Supreme Industries’ strong volume growth is expected to remain strong over the next two years (led by strong growth in Pipes & SILPAULIN), exhibiting a CAGR of 15 per cent for FY13-FY15E.
Supreme Industries will be incurring a capex of Rs 10 billion from FY13-FY17E buoyed by strong demand across its product portfolio. The capex would be funded through internal accruals and monetization of its commercial property “Supreme Chambers”.
Supreme Industries is expected to report revenue & PAT CAGR of 17.2% & 21% over the period from FY13-15. Supreme Industries currently trades at 12.5x & 10.3x its FY14E & FY15E consolidated earnings (excluding construction business).
Astral Poly Technik: Target price Rs 472
Astral Poly Technik’s product range is witnessing strong growth due to product characteristics, which makes the product superior to competitors’ products. Astral Poly Technik has license for 4 products from Lubrizol which puts it at an advantage.
Astral Poly Technik is also aggressively expanding its dealer network to increase its presence across the country. The brand enhancement program would improve the product perception by new users.
The continuous capacity addition at low incremental cost would enable Astral Poly Technik to cater the strong growth rate as well as improve the return ratios. Astral Poly Technik has strong growth trajectory and ability to protect return ratios (ROE @ 27%).
Lupin Ltd: Target price Rs 656
Lupin continues on the top of preferred plays in Indian pharma. The limited competition in generic launches in US (gTricor.gYasmin & OC’s) will aid Lupin’s growth trajectory. Lupin’s US segment is expected to contribute USD 681mn to consolidated revenues during the current fiscal.

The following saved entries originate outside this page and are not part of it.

(* ===== verification/Wire.v ===== *)
(** * Wire messages

    The messages of [internal/wire/raft.pb.go].  A message is passed by pointer,
    so a handler's argument is an [option] ([None] is a nil pointer), and the
    getters return the field's zero value on a nil receiver as the Go getters
    do.  The protobuf runtime and the gRPC stubs are not modelled. *)

From Stdlib Require Import Ascii String.
From stdpp Require Import strings.
From S2P Require Import Prelude GoStd.
#[local] Open Scope Z_scope.

Record LogEntry := mkLogEntry {
  LogEntry_Index : Z;
  LogEntry_Term : Z;
  LogEntry_Command : string
}.

Definition LogEntry_GetIndex (m : option LogEntry) : Z :=
  match m with Some m => LogEntry_Index m | None => 0 end.
Definition LogEntry_GetTerm (m : option LogEntry) : Z :=
  match m with Some m => LogEntry_Term m | None => 0 end.
Definition LogEntry_GetCommand (m : option LogEntry) : string :=
  match m with Some m => LogEntry_Command m | None => "" end.

Record RequestVoteRequest := mkRequestVoteRequest {
  RequestVoteRequest_Term : Z;
  RequestVoteRequest_CandidateId : string;
  RequestVoteRequest_LastLogIndex : Z;
  RequestVoteRequest_LastLogTerm : Z
}.

Definition RequestVoteRequest_GetTerm (m : option RequestVoteRequest) : Z :=
  match m with Some m => RequestVoteRequest_Term m | None => 0 end.
Definition RequestVoteRequest_GetCandidateId (m : option RequestVoteRequest) : string :=
  match m with Some m => RequestVoteRequest_CandidateId m | None => "" end.
Definition RequestVoteRequest_GetLastLogIndex (m : option RequestVoteRequest) : Z :=
  match m with Some m => RequestVoteRequest_LastLogIndex m | None => 0 end.
Definition RequestVoteRequest_GetLastLogTerm (m : option RequestVoteRequest) : Z :=
  match m with Some m => RequestVoteRequest_LastLogTerm m | None => 0 end.

Record RequestVoteResponse := mkRequestVoteResponse {
  RequestVoteResponse_Term : Z;
  RequestVoteResponse_VoteGranted : bool
}.

Definition RequestVoteResponse_GetTerm (m : option RequestVoteResponse) : Z :=
  match m with Some m => RequestVoteResponse_Term m | None => 0 end.
Definition RequestVoteResponse_GetVoteGranted (m : option RequestVoteResponse) : bool :=
  match m with Some m => RequestVoteResponse_VoteGranted m | None => false end.

Record AppendEntriesRequest := mkAppendEntriesRequest {
  AppendEntriesRequest_Term : Z;
  AppendEntriesRequest_LeaderId : string;
  AppendEntriesRequest_PrevLogIndex : Z;
  AppendEntriesRequest_PrevLogTerm : Z;
  AppendEntriesRequest_Entries : list (option LogEntry);
  AppendEntriesRequest_LeaderCommit : Z
}.

Definition AppendEntriesRequest_GetTerm (m : option AppendEntriesRequest) : Z :=
  match m with Some m => AppendEntriesRequest_Term m | None => 0 end.
Definition AppendEntriesRequest_GetLeaderId (m : option AppendEntriesRequest) : string :=
  match m with Some m => AppendEntriesRequest_LeaderId m | None => "" end.
Definition AppendEntriesRequest_GetPrevLogIndex (m : option AppendEntriesRequest) : Z :=
  match m with Some m => AppendEntriesRequest_PrevLogIndex m | None => 0 end.
Definition AppendEntriesRequest_GetPrevLogTerm (m : option AppendEntriesRequest) : Z :=
  match m with Some m => AppendEntriesRequest_PrevLogTerm m | None => 0 end.
Definition AppendEntriesRequest_GetEntries (m : option AppendEntriesRequest) : list (option LogEntry) :=
  match m with Some m => AppendEntriesRequest_Entries m | None => [] end.
Definition AppendEntriesRequest_GetLeaderCommit (m : option AppendEntriesRequest) : Z :=
  match m with Some m => AppendEntriesRequest_LeaderCommit m | None => 0 end.

Record AppendEntriesResponse := mkAppendEntriesResponse {
  AppendEntriesResponse_Term : Z;
  AppendEntriesResponse_Success : bool;
  AppendEntriesResponse_MatchIndex : Z
}.

Definition AppendEntriesResponse_GetTerm (m : option AppendEntriesResponse) : Z :=
  match m with Some m => AppendEntriesResponse_Term m | None => 0 end.
Definition AppendEntriesResponse_GetSuccess (m : option AppendEntriesResponse) : bool :=
  match m with Some m => AppendEntriesResponse_Success m | None => false end.
Definition AppendEntriesResponse_GetMatchIndex (m : option AppendEntriesResponse) : Z :=
  match m with Some m => AppendEntriesResponse_MatchIndex m | None => 0 end.

Record InstallSnapshotRequest := mkInstallSnapshotRequest {
  InstallSnapshotRequest_Term : Z;
  InstallSnapshotRequest_LeaderId : string;
  InstallSnapshotRequest_LastIncludedIndex : Z;
  InstallSnapshotRequest_LastIncludedTerm : Z;
  InstallSnapshotRequest_Data : string
}.

Definition InstallSnapshotRequest_GetTerm (m : option InstallSnapshotRequest) : Z :=
  match m with Some m => InstallSnapshotRequest_Term m | None => 0 end.
Definition InstallSnapshotRequest_GetLeaderId (m : option InstallSnapshotRequest) : string :=
  match m with Some m => InstallSnapshotRequest_LeaderId m | None => "" end.
Definition InstallSnapshotRequest_GetLastIncludedIndex (m : option InstallSnapshotRequest) : Z :=
  match m with Some m => InstallSnapshotRequest_LastIncludedIndex m | None => 0 end.
Definition InstallSnapshotRequest_GetLastIncludedTerm (m : option InstallSnapshotRequest) : Z :=
  match m with Some m => InstallSnapshotRequest_LastIncludedTerm m | None => 0 end.
Definition InstallSnapshotRequest_GetData (m : option InstallSnapshotRequest) : string :=
  match m with Some m => InstallSnapshotRequest_Data m | None => "" end.

Record InstallSnapshotResponse := mkInstallSnapshotResponse {
  InstallSnapshotResponse_Term : Z
}.

Definition InstallSnapshotResponse_GetTerm (m : option InstallSnapshotResponse) : Z :=
  match m with Some m => InstallSnapshotResponse_Term m | None => 0 end.

Record ClientWriteRequest := mkClientWriteRequest {
  ClientWriteRequest_Key : string;
  ClientWriteRequest_Value : string
}.

Definition ClientWriteRequest_GetKey (m : option ClientWriteRequest) : string :=
  match m with Some m => ClientWriteRequest_Key m | None => "" end.
Definition ClientWriteRequest_GetValue (m : option ClientWriteRequest) : string :=
  match m with Some m => ClientWriteRequest_Value m | None => "" end.

Record ClientWriteResponse := mkClientWriteResponse {
  ClientWriteResponse_Success : bool;
  ClientWriteResponse_LeaderId : string;
  ClientWriteResponse_Error : string;
  ClientWriteResponse_Index : Z;
  ClientWriteResponse_Term : Z
}.

Definition ClientWriteResponse_GetSuccess (m : option ClientWriteResponse) : bool :=
  match m with Some m => ClientWriteResponse_Success m | None => false end.
Definition ClientWriteResponse_GetLeaderId (m : option ClientWriteResponse) : string :=
  match m with Some m => ClientWriteResponse_LeaderId m | None => "" end.
Definition ClientWriteResponse_GetError (m : option ClientWriteResponse) : string :=
  match m with Some m => ClientWriteResponse_Error m | None => "" end.
Definition ClientWriteResponse_GetIndex (m : option ClientWriteResponse) : Z :=
  match m with Some m => ClientWriteResponse_Index m | None => 0 end.
Definition ClientWriteResponse_GetTerm (m : option ClientWriteResponse) : Z :=
  match m with Some m => ClientWriteResponse_Term m | None => 0 end.

Record ClientReadRequest := mkClientReadRequest {
  ClientReadRequest_Key : string
}.

Definition ClientReadRequest_GetKey (m : option ClientReadRequest) : string :=
  match m with Some m => ClientReadRequest_Key m | None => "" end.

Record ClientReadResponse := mkClientReadResponse {
  ClientReadResponse_Success : bool;
  ClientReadResponse_LeaderId : string;
  ClientReadResponse_Error : string;
  ClientReadResponse_Value : string
}.

Definition ClientReadResponse_GetSuccess (m : option ClientReadResponse) : bool :=
  match m with Some m => ClientReadResponse_Success m | None => false end.
Definition ClientReadResponse_GetLeaderId (m : option ClientReadResponse) : string :=
  match m with Some m => ClientReadResponse_LeaderId m | None => "" end.
Definition ClientReadResponse_GetError (m : option ClientReadResponse) : string :=
  match m with Some m => ClientReadResponse_Error m | None => "" end.
Definition ClientReadResponse_GetValue (m : option ClientReadResponse) : string :=
  match m with Some m => ClientReadResponse_Value m | None => "" end.

Record PeerStatus := mkPeerStatus {
  PeerStatus_Id : string;
  PeerStatus_Address : string;
  PeerStatus_MatchIndex : Z;
  PeerStatus_NextIndex : Z
}.

Definition PeerStatus_GetId (m : option PeerStatus) : string :=
  match m with Some m => PeerStatus_Id m | None => "" end.
Definition PeerStatus_GetAddress (m : option PeerStatus) : string :=
  match m with Some m => PeerStatus_Address m | None => "" end.
Definition PeerStatus_GetMatchIndex (m : option PeerStatus) : Z :=
  match m with Some m => PeerStatus_MatchIndex m | None => 0 end.
Definition PeerStatus_GetNextIndex (m : option PeerStatus) : Z :=
  match m with Some m => PeerStatus_NextIndex m | None => 0 end.

Record StatusResponse := mkStatusResponse {
  StatusResponse_Id : string;
  StatusResponse_Role : string;
  StatusResponse_Term : Z;
  StatusResponse_LeaderId : string;
  StatusResponse_CommitIndex : Z;
  StatusResponse_LastApplied : Z;
  StatusResponse_LastLogIndex : Z;
  StatusResponse_Peers : list (option PeerStatus)
}.

Definition StatusResponse_GetId (m : option StatusResponse) : string :=
  match m with Some m => StatusResponse_Id m | None => "" end.
Definition StatusResponse_GetRole (m : option StatusResponse) : string :=
  match m with Some m => StatusResponse_Role m | None => "" end.
Definition StatusResponse_GetTerm (m : option StatusResponse) : Z :=
  match m with Some m => StatusResponse_Term m | None => 0 end.
Definition StatusResponse_GetLeaderId (m : option StatusResponse) : string :=
  match m with Some m => StatusResponse_LeaderId m | None => "" end.
Definition StatusResponse_GetCommitIndex (m : option StatusResponse) : Z :=
  match m with Some m => StatusResponse_CommitIndex m | None => 0 end.
Definition StatusResponse_GetLastApplied (m : option StatusResponse) : Z :=
  match m with Some m => StatusResponse_LastApplied m | None => 0 end.
Definition StatusResponse_GetLastLogIndex (m : option StatusResponse) : Z :=
  match m with Some m => StatusResponse_LastLogIndex m | None => 0 end.
Definition StatusResponse_GetPeers (m : option StatusResponse) : list (option PeerStatus) :=
  match m with Some m => StatusResponse_Peers m | None => [] end.

(** [wire.DialTarget]: addresses without a scheme bypass name resolution. *)
Definition DialTarget (address : string) : string :=
  if Contains address "://" then address else "passthrough:///" +:+ address.

(** ** Well-formed messages: integer fields are [uint64] values *)

Definition wf_LogEntry (e : option LogEntry) : Prop :=
  is_u64 (LogEntry_GetIndex e) ∧ is_u64 (LogEntry_GetTerm e).

Definition wf_RequestVoteRequest (r : option RequestVoteRequest) : Prop :=
  is_u64 (RequestVoteRequest_GetTerm r) ∧ is_u64 (RequestVoteRequest_GetLastLogIndex r)
  ∧ is_u64 (RequestVoteRequest_GetLastLogTerm r).

Definition wf_AppendEntriesRequest (r : option AppendEntriesRequest) : Prop :=
  is_u64 (AppendEntriesRequest_GetTerm r) ∧ is_u64 (AppendEntriesRequest_GetPrevLogIndex r)
  ∧ is_u64 (AppendEntriesRequest_GetPrevLogTerm r)
  ∧ is_u64 (AppendEntriesRequest_GetLeaderCommit r)
  ∧ Forall wf_LogEntry (AppendEntriesRequest_GetEntries r).

Definition wf_InstallSnapshotRequest (r : option InstallSnapshotRequest) : Prop :=
  is_u64 (InstallSnapshotRequest_GetTerm r)
  ∧ is_u64 (InstallSnapshotRequest_GetLastIncludedIndex r)
  ∧ is_u64 (InstallSnapshotRequest_GetLastIncludedTerm r).

#[global] Instance RequestVoteRequest_eq_dec : EqDecision RequestVoteRequest.
Proof. solve_decision. Defined.
#[global] Instance wf_LogEntry_dec e : Decision (wf_LogEntry e).
Proof. unfold wf_LogEntry. apply _. Defined.
#[global] Instance wf_AppendEntriesRequest_dec r : Decision (wf_AppendEntriesRequest r).
Proof. unfold wf_AppendEntriesRequest. apply _. Defined.
#[global] Instance wf_InstallSnapshotRequest_dec r : Decision (wf_InstallSnapshotRequest r).
Proof. unfold wf_InstallSnapshotRequest. apply _. Defined.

Lupin’s FY14 estimates factor in contribution from OC launches (31 filings so far) and Tricor generic (limited competition) at USD 85mn & USD 65mn respectively to US sales. Overall, Lupin is expected to show 18 per cent earnings growth over FY13-15E and return ratios of over 25 per cent.
Petronet LNG: Target price Rs 180
Key beneficiary of latent demand for RLNG reflected in the share of LNG increasing significantly in the basket from 1 per cent in FY04 to 20 per cent in FY12.
LNG has been a better solution for India as compared to transnational pipelines due to geographical concerns and having a shorter gestation period. Capacity expansion will be a key driver of revenue growth. Liquefaction capacity expected to be doubled in next 4 years.
Given the business model, Petronet LNG does not carry the risk of rupee depreciation or gas price as both the re-gasification margin and the off-take of re-gasified gas is fixed for confirmed off-take volumes.